Disclaimer: Nahhh.


--Day Seven--

Halfway through the ride home I decided I was going to go crazy. It had been silent since we left the jail and I couldn't stand it much longer and found it getting harder and harder to stay angry at Soda. And the thought of Soda being mad at me, I couldn't stand that either. It'd been a real slap in the face when Soda had started hollering at me. I'd always assumed that he'd stand by me no matter what, he'd understand my motives, and even if he didn't he'd accept them for the mere fact they were mine. I could deal with Darry yelling at me, that was routine enough, but not him. I couldn't bear the quiet any longer.
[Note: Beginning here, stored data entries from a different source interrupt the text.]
Lemma wf_image_blank w h : 0 < w → 0 < h → wf_image (blankPixels w h).
Proof.
  intros Hw Hh. unfold wf_image, blankPixels. cbn [width height data].
  rewrite length_replicate. split; [done |]. split; [done |]. nia.
Qed.

(** A merge takes an accumulator the panel may keep to another one, of the
    same dimensions. *)
Lemma merge_keeps_stack acc accSh new ox oy sens thr dbg :
  wf_image acc → wf_acc acc accSh → masked acc accSh →
  (ofZ 0 <=? thr)%num = true →
  ∃ im sh,
    mergeFocusStack acc accSh new ox oy sens thr dbg = Ok (im, sh) ∧
    width im = width acc ∧ height im = height acc ∧
    wf_image im ∧ wf_acc im sh ∧ masked im sh.
Proof.
  intros Hwi Hwf Hmask Hthr.
  destruct (mergeFocusStack_spec acc accSh new ox oy sens thr dbg Hwf)
    as (im & sh & Hm & Hw & Hh & Hwf' & Hcell).
  exists im, sh. split; [done |]. split; [done |]. split; [done |].
  split; [by apply (wf_image_merged acc im sh) |]. split; [done |].
  intros x y Hx Hy. rewrite Hw in *. rewrite Hh in Hy.
  apply (masked_cell acc accSh new ox oy sens thr dbg x y); try done.
  - by apply Hmask.
  - by apply Hcell.
Qed.

Section panel.
Variable has2d : Z → Z → bool.
Variable drawImage : ImageData → num → num → num → num → Z → Z → list Z.

Lemma stackInv_untouched st st' :
  FocusStack.accumulatorRef st' = FocusStack.accumulatorRef st → stackInv st → stackInv st'.
Proof. intros E H acc Hacc. apply H. by rewrite <- E. Qed.

(** X16: [performStacking] on a frame of positive dimensions, with a
    non-negative threshold, keeps the accumulator of the panel well
    formed (and opaque exactly where its sharpness is positive), and never
    throws a RangeError.  With a canvas context it either throws
    the error of [alignFrames] (no context), leaving the accumulator as it was and
    not calling [onStack], or it ends with an accumulator of the
    dimensions of the frame, calls [onStack] and clears [isProcessing]. *)
Theorem performStacking_keeps_accumulator
    (S : Settings) (cur : ImageData) (depth : Z) (canvas : option bool)
    (st : FocusStack.State) :
  stackInv st → wf_image cur →
  (ofZ 0 <=? FocusStack.threshold st)%num = true →
  let out := FocusStack.performStacking has2d drawImage S (Some cur) depth canvas st in
  stackInv (FocusStack.state out) ∧
  FocusStack.thrown out ≠ Some RangeError ∧
  (canvas = Some true →
     (FocusStack.thrown out = Some NoContext ∧ FocusStack.onStack out = None ∧
      FocusStack.accumulatorRef (FocusStack.state out) = FocusStack.accumulatorRef st) ∨
     (FocusStack.thrown out = None ∧ FocusStack.onStack out ≠ None ∧
      FocusStack.isProcessing (FocusStack.state out) = false ∧
      ∃ acc, FocusStack.accumulatorRef (FocusStack.state out) = Some acc ∧
        width (FocusStack.pixels acc) = width cur ∧
        height (FocusStack.pixels acc) = height cur)).
Proof.
  intros Hinv Hcur Hthr. cbv zeta. unfold FocusStack.performStacking.
  destruct canvas as [[|] |]; cbn [negb].
  2:{ split; [by apply (stackInv_untouched st) |]. split; done. }
  2:{ split; [done |]. split; done. }
  cbv zeta.
  set (st1 := FocusStack.setIsProcessing true st).
  assert (FocusStack.threshold st1 = FocusStack.threshold st) as Ethr by done.
  assert (FocusStack.accumulatorRef st1 = FocusStack.accumulatorRef st) as Eacc by done.
  (* the first frame *)
  assert (∀ P : FocusStack.Outcome → Prop,
    (∀ im sh, wf_image im → wf_acc im sh → masked im sh →
       width im = width cur → height im = height cur →
       P (FocusStack.mkOutcome
            (FocusStack.setIsProcessing false
               (FocusStack.setAccumulator (Some (FocusStack.mkAccumulator im sh))
                  (FocusStack.setBackgroundColor (getAverageColor cur) st1)))
            (Some 1) None)) →
    P (match mergeFocusStack (FocusStack.emptyAccPixels cur) (FocusStack.emptyAccSharpness cur)
               cur (ofZ 0) (ofZ 0)
               (FocusStack.sensitivity (FocusStack.setBackgroundColor (getAverageColor cur) st1))
               (FocusStack.threshold (FocusStack.setBackgroundColor (getAverageColor cur) st1))
               (FocusStack.debugMode (FocusStack.setBackgroundColor (getAverageColor cur) st1))
       with
       | Ok (imageData, sh) =>
           FocusStack.mkOutcome
             (FocusStack.setIsProcessing false
                (FocusStack.setAccumulator (Some (FocusStack.mkAccumulator imageData sh))
                   (FocusStack.setBackgroundColor (getAverageColor cur) st1)))
             (Some 1) None
       | Err e =>
           FocusStack.mkOutcome (FocusStack.setBackgroundColor (getAverageColor cur) st1)
             None (Some e)
       end)) as Hinit.
  { intros P HP. destruct Hcur as (Hw & Hh & Hlen).
    destruct (merge_keeps_stack (blankPixels (width cur) (height cur))
                (blankSharpness (width cur) (height cur)) cur (ofZ 0) (ofZ 0)
                (FocusStack.sensitivity st) (FocusStack.threshold st) (FocusStack.debugMode st))
      as (im & sh & Hm & Ew & Eh & Hwi & Hwf & Hmask).
    - by apply wf_image_blank.
    - apply wf_acc_blank. nia.
    - apply masked_blank.
    - done.
    - change (FocusStack.emptyAccPixels cur) with (blankPixels (width cur) (height cur)).
      change (FocusStack.emptyAccSharpness cur) with (blankSharpness (width cur) (height cur)).
      cbn [FocusStack.setBackgroundColor FocusStack.sensitivity FocusStack.threshold
           FocusStack.debugMode st1 FocusStack.setIsProcessing].
      rewrite Hm. by apply HP. }
  assert (∀ im sh, wf_image im → wf_acc im sh → masked im sh →
            ∀ st2, stackInv (FocusStack.setIsProcessing false
                     (FocusStack.setAccumulator (Some (FocusStack.mkAccumulator im sh)) st2)))
    as Hnew.
  { intros im sh H1 H2 H3 st2 acc Hacc. cbn in Hacc. by simplify_eq. }
  destruct (FocusStack.accumulatorRef st1) as [acc |] eqn:Hacc.
  2:{ apply Hinit. intros im sh H1 H2 H3 Ew Eh. cbn [FocusStack.state FocusStack.thrown
        FocusStack.onStack]. split; [by apply Hnew |]. split; [done |].
      intros _. right. repeat split; try done. by exists (FocusStack.mkAccumulator im sh). }
  destruct (negb (width (FocusStack.pixels acc) =? width cur)
            || negb (height (FocusStack.pixels acc) =? height cur)) eqn:Hdim.
  { apply Hinit. intros im sh H1 H2 H3 Ew Eh. cbn [FocusStack.state FocusStack.thrown
      FocusStack.onStack]. split; [by apply Hnew |]. split; [done |].
    intros _. right. repeat split; try done. by exists (FocusStack.mkAccumulator im sh). }
  apply orb_false_iff in Hdim as [Ew Eh].
  apply negb_false_iff, Z.eqb_eq in Ew, Eh.
  destruct (Hinv acc) as (Hwi & Hwf & Hmask); [by rewrite <- Eacc |].
  destruct (alignFrames has2d drawImage S (FocusStack.pixels acc) cur) as [alignment | e] eqn:Ha.
  2:{ cbn [FocusStack.state FocusStack.thrown FocusStack.onStack].
      split; [by apply (stackInv_untouched st) |].
      assert (e = NoContext) as ->.
      { unfold alignFrames, resizeAndCropImageData in Ha. cbv zeta in Ha.
        repeat match type of Ha with
               | context [if ?b then _ else _] => destruct b
               end; congruence. }
      split; [done |]. intros _. left. by rewrite Hacc, <- Eacc. }
  match goal with
  | |- context [if ?c then (ofZ 0, ofZ 0) else ?e] =>
      destruct (if c then (ofZ 0, ofZ 0) else e) as [finalX finalY]
  end.
  destruct (merge_keeps_stack (FocusStack.pixels acc) (FocusStack.sharpness acc) cur
              finalX finalY (FocusStack.sensitivity st) (FocusStack.threshold st)
              (FocusStack.debugMode st) Hwi Hwf Hmask Hthr)
    as (im & sh & Hm & Ew' & Eh' & Hwi' & Hwf' & Hmask').
  cbn [FocusStack.setOffsetDisplay FocusStack.sensitivity FocusStack.threshold
       FocusStack.debugMode st1 FocusStack.setIsProcessing].
  rewrite Hm. cbn [FocusStack.state FocusStack.thrown FocusStack.onStack].
  split; [by apply Hnew |]. split; [done |]. intros _. right.
  repeat split; try done. exists (FocusStack.mkAccumulator im sh).
  cbn. split; [done |]. split; congruence.
Qed.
"Hey, Sodapop," I said, nudging him in the side with my elbow, praying he didn't hate me. He didn't look at me, just tipped his head in my direction. I took a deep breath and held it, thinking of what I could possibly say. I wanted to say something like, "I'm sorry I got you so angry. I can't stand you being mad at me and I hope you aren't. I don't hate Steve. I thought I did but I don't. He's like a hole in the wall that you hated to stare at but once it's gone you miss it. I'm sorry I only thought of myself." But that sounded awkward and clumsy even in my head, especially the hole in the wall bit. I wondered why I even thought of that comparision in the first place. So instead of saying any of that I said, "So, how 'bout them RedHawks?"

He turned to me slowly and stared at me momentarily with an unreadable expression. Then he cracked a grin and said laughingly, "Well how the hell am I supposed to know? All we did while we were in 'Roe Dylan" was race around some old town, eat cookie dough, and sing show tunes."
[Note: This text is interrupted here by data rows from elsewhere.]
Lemma reportSpanCount_grouped rt entries :
  RuntimeOK rt ->
  reportSpanCount (sortTraces rt (groupTraces entries)) = len (allSpanInfos entries).
Proof.
  intros OK. unfold reportSpanCount.
  rewrite (sumWith_perm _ _ _ (sortTraces_perm rt _ OK)), sumWith_map.
  change (sumWith (fun x => len (spans (snd x))) (map_to_list (groupTraces entries)))
    with (mapSpanCount (groupTraces entries)).
  rewrite groupTraces_flat, mapSpanCount_fold.
  unfold mapSpanCount. rewrite map_to_list_empty. cbn [sumWith]. lia.
Qed.

Lemma len_entrySpanInfos e : len (entrySpanInfos e) = spanTotal (traces e).
Proof.
  unfold entrySpanInfos, spanTotal, spansOfResource. rewrite len_flat_map.
  apply sumWith_ext. intros rs. rewrite len_flat_map.
  apply sumWith_ext. intros ss. apply len_map.
Qed.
"I stand by it, you're both nuts," Darry said cheerfully.

"And I stand by what Soda said, it runs in the family," I teased, vaguely shocked with myself. Didn't I once say that I'd just as soon tease a full grown grizzly? I wasn't worried with Darry getting sore over something so silly then, though. There was no time to. I couldn't stop with the wise-ass remarks after that either. When Darry took a hand off the steering wheel to give me a noogie, I ducked and leaned in Soda saying, "Hey, you might be Superman but don't be takin' your hands off the wheel; another car could be your kryptonite." Thinking over it now, that was a real stupid thing to say considering what memories it could pull to the surface but no one seemed to notice. Heck, I didn't even notice at the time and I said it.

When we got to the house I immediated raced up the steps and into the kitchen to check the ice box for cake. When I found none I lit into Darry playfully.

"What's this? no cake! Why Darry, I'm shocked and ashamed! Did you think that a week could make us lose our taste for chocolate?" As I calculated the number of days we'd been gone in my head I couldn't of been more shocked to find out it had only been a week. It'd felt ten times longer than Windrixville and there was hardly any difference in time.

"I knew I'd forgotten something! God, what is wrong with me?" Darry said, half-serious, half-joking. Soda kicked off his shoes by the door and tossed his into the hall. He took a running leap at Darry, throwing his arms around his neck. Darry hardly even wobbled and yanked Soda off him with ease.

"Easy there, I've still been working this week and my muscles are killing me. I've got something screwed up in my neck; mind trying to work it out?"

Soda crossed his arms on his chest and said sniffily, "Yes, I do as a matter of fact. I've found that planes quite tire me out and-" Darry threw a baby punch at Soda's stomach, causing him to sigh theatrically and to give in as though being held upside-down by his toes.

After a couple minutes of rubbing Darry's shoulder Soda jerked his head in my direction to come over to him. I did so casually. When I reached him he spoke to me in undertones, giving me a plan of action of how to tickle Darry. I completely forget that Darry wasn't ticklish and paid dearly with being tickled myself, Soda immediatly turning Benedict and joining Darry's side.

Later on when I went to bed I found myself tired but unable to sleep for want of memorizing every crack on the ceiling, the exact way the street light shone through the curtains and fell over the comforter, the way my books looked so comfortable in the shelf and just how the pictures sat on my desk. I was so wrapped up in this inward inventory of memories I hardly heard Soda when he whispered my name.

"Ponyboy?" he repeated, shifting up onto his elbow, causing the blanket to slide off my foot. A gust off wind from the open window hit my skin and I pulled it up under the covers.

"Hm?"

"I didn't mean it. What I said, you know."

"Yeah, I'm sorry, too," I replied, shutting my eyes.

Soda could always remember that the easiest way to say things is to just go ahead and say it; that the smallest words can say it best.